── Working data

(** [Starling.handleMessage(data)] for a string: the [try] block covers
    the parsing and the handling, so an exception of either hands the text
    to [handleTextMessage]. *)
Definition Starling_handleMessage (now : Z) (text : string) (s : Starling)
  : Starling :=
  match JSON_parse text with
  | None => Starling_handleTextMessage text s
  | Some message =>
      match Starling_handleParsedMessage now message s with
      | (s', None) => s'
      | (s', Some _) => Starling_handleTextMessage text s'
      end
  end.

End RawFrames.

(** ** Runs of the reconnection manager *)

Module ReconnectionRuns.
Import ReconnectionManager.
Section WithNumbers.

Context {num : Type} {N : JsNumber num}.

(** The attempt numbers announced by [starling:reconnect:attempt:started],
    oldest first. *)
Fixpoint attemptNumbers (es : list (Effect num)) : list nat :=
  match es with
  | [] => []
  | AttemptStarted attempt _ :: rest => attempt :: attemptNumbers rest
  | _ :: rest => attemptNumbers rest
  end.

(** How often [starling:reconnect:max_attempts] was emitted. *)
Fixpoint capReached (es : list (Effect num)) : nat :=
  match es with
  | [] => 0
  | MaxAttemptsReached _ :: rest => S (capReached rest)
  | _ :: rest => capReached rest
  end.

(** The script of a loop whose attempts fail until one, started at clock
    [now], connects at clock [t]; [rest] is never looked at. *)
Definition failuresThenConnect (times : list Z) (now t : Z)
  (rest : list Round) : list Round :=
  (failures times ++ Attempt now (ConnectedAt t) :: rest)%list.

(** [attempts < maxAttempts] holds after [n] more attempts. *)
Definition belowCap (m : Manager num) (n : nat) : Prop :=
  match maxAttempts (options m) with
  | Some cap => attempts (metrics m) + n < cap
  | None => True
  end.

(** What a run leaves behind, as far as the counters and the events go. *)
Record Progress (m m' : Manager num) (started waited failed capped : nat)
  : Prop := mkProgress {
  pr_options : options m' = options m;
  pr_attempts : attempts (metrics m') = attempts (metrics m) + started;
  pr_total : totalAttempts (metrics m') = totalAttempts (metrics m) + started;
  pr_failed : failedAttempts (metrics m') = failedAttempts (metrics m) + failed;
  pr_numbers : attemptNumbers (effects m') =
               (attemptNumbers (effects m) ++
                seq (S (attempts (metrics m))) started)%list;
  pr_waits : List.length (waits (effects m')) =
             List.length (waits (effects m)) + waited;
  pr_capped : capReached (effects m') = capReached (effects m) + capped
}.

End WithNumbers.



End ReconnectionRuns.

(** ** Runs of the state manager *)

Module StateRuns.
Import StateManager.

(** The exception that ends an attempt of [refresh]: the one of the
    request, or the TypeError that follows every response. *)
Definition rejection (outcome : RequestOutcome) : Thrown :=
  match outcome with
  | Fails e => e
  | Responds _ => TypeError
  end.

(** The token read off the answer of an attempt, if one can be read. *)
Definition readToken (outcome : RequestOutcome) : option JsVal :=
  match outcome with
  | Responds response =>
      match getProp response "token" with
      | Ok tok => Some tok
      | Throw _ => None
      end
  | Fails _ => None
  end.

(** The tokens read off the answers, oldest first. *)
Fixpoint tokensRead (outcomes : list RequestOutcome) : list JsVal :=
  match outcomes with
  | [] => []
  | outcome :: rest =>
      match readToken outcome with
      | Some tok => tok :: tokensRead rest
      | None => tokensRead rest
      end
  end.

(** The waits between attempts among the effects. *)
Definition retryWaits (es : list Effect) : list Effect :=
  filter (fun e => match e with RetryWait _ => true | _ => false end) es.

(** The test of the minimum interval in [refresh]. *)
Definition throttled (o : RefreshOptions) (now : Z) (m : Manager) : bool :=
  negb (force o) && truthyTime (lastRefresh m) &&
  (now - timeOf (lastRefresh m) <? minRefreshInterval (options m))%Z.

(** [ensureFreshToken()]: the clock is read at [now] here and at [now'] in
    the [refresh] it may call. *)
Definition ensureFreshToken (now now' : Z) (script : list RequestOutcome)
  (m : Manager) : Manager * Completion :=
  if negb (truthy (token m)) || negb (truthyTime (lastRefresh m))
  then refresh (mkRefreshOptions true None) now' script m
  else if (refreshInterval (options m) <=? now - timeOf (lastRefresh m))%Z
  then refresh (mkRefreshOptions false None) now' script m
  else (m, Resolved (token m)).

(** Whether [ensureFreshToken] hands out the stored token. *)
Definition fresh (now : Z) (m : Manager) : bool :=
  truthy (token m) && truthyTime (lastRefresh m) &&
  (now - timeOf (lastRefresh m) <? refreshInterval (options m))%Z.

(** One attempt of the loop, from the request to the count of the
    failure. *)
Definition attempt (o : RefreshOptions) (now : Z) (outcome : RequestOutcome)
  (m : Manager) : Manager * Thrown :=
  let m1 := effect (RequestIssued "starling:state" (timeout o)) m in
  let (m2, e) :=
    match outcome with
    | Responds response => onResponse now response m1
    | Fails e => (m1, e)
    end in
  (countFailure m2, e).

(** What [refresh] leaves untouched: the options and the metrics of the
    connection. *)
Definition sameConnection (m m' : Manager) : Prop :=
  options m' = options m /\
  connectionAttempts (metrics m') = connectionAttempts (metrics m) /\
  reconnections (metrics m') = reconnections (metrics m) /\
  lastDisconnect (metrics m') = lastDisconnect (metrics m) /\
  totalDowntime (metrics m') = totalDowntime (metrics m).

────
── Working data

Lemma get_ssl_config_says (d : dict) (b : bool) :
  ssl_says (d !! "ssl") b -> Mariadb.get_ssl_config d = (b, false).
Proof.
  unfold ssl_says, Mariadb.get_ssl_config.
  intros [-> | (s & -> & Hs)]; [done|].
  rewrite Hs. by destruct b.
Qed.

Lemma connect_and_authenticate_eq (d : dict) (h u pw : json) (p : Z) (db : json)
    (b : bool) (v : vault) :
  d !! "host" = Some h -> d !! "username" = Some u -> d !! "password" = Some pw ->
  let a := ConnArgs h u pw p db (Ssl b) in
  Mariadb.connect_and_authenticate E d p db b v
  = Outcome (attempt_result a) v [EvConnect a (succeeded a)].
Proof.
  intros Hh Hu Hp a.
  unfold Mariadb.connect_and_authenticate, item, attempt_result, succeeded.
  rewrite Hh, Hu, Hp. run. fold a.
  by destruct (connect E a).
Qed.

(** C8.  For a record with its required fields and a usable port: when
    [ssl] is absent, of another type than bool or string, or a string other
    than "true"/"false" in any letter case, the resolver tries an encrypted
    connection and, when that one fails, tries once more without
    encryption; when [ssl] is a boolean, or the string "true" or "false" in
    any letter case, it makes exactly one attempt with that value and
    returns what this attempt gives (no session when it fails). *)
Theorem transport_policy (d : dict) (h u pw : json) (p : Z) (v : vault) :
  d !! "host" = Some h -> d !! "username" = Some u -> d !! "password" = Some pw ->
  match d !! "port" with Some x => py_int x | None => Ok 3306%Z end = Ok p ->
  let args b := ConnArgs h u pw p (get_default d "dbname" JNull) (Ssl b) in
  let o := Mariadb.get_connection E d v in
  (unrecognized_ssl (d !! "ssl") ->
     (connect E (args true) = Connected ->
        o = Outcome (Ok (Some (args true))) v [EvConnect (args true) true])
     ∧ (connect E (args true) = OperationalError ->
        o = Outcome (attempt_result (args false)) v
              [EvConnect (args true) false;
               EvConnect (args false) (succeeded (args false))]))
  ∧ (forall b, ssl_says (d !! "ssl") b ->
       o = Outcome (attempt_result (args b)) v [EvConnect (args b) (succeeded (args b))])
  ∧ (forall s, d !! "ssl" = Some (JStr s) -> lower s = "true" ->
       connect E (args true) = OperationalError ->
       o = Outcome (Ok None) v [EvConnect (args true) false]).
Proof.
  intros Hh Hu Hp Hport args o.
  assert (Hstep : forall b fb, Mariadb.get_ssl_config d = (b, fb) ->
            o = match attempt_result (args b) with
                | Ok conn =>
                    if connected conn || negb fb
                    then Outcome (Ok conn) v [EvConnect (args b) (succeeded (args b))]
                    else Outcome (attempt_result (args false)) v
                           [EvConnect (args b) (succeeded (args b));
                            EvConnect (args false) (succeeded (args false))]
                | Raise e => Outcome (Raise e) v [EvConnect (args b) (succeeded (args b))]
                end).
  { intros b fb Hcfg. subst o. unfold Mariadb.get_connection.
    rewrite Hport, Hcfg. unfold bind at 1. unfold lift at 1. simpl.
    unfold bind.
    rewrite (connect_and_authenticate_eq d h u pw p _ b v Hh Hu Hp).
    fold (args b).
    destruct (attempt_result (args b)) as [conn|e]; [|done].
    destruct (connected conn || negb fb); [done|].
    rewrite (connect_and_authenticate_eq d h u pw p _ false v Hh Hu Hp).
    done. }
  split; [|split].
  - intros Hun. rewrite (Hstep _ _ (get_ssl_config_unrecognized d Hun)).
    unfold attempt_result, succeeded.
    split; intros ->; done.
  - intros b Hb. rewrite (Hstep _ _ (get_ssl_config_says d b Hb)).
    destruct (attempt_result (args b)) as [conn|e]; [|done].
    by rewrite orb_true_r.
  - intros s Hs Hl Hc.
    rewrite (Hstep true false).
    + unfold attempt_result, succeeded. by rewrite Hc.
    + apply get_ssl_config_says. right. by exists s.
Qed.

────

● **Required action**:
Look above for the line with "(** [Starling.handleMessage(data)] for" and the line with "(rest : list"; transcribe both and all lines in between, exactly, and nothing else.

● **Exercise response**:
(** [Starling.handleMessage(data)] for a string: the [try] block covers
    the parsing and the handling, so an exception of either hands the text
    to [handleTextMessage]. *)
Definition Starling_handleMessage (now : Z) (text : string) (s : Starling)
  : Starling :=
  match JSON_parse text with
  | None => Starling_handleTextMessage text s
  | Some message =>
      match Starling_handleParsedMessage now message s with
      | (s', None) => s'
      | (s', Some _) => Starling_handleTextMessage text s'
      end
  end.

End RawFrames.

(** ** Runs of the reconnection manager *)

Module ReconnectionRuns.
Import ReconnectionManager.
Section WithNumbers.

Context {num : Type} {N : JsNumber num}.

(** The attempt numbers announced by [starling:reconnect:attempt:started],
    oldest first. *)
Fixpoint attemptNumbers (es : list (Effect num)) : list nat :=
  match es with
  | [] => []
  | AttemptStarted attempt _ :: rest => attempt :: attemptNumbers rest
  | _ :: rest => attemptNumbers rest
  end.

(** How often [starling:reconnect:max_attempts] was emitted. *)
Fixpoint capReached (es : list (Effect num)) : nat :=
  match es with
  | [] => 0
  | MaxAttemptsReached _ :: rest => S (capReached rest)
  | _ :: rest => capReached rest
  end.

(** The script of a loop whose attempts fail until one, started at clock
    [now], connects at clock [t]; [rest] is never looked at. *)
Definition failuresThenConnect (times : list Z) (now t : Z)
  (rest : list Round) : list Round :=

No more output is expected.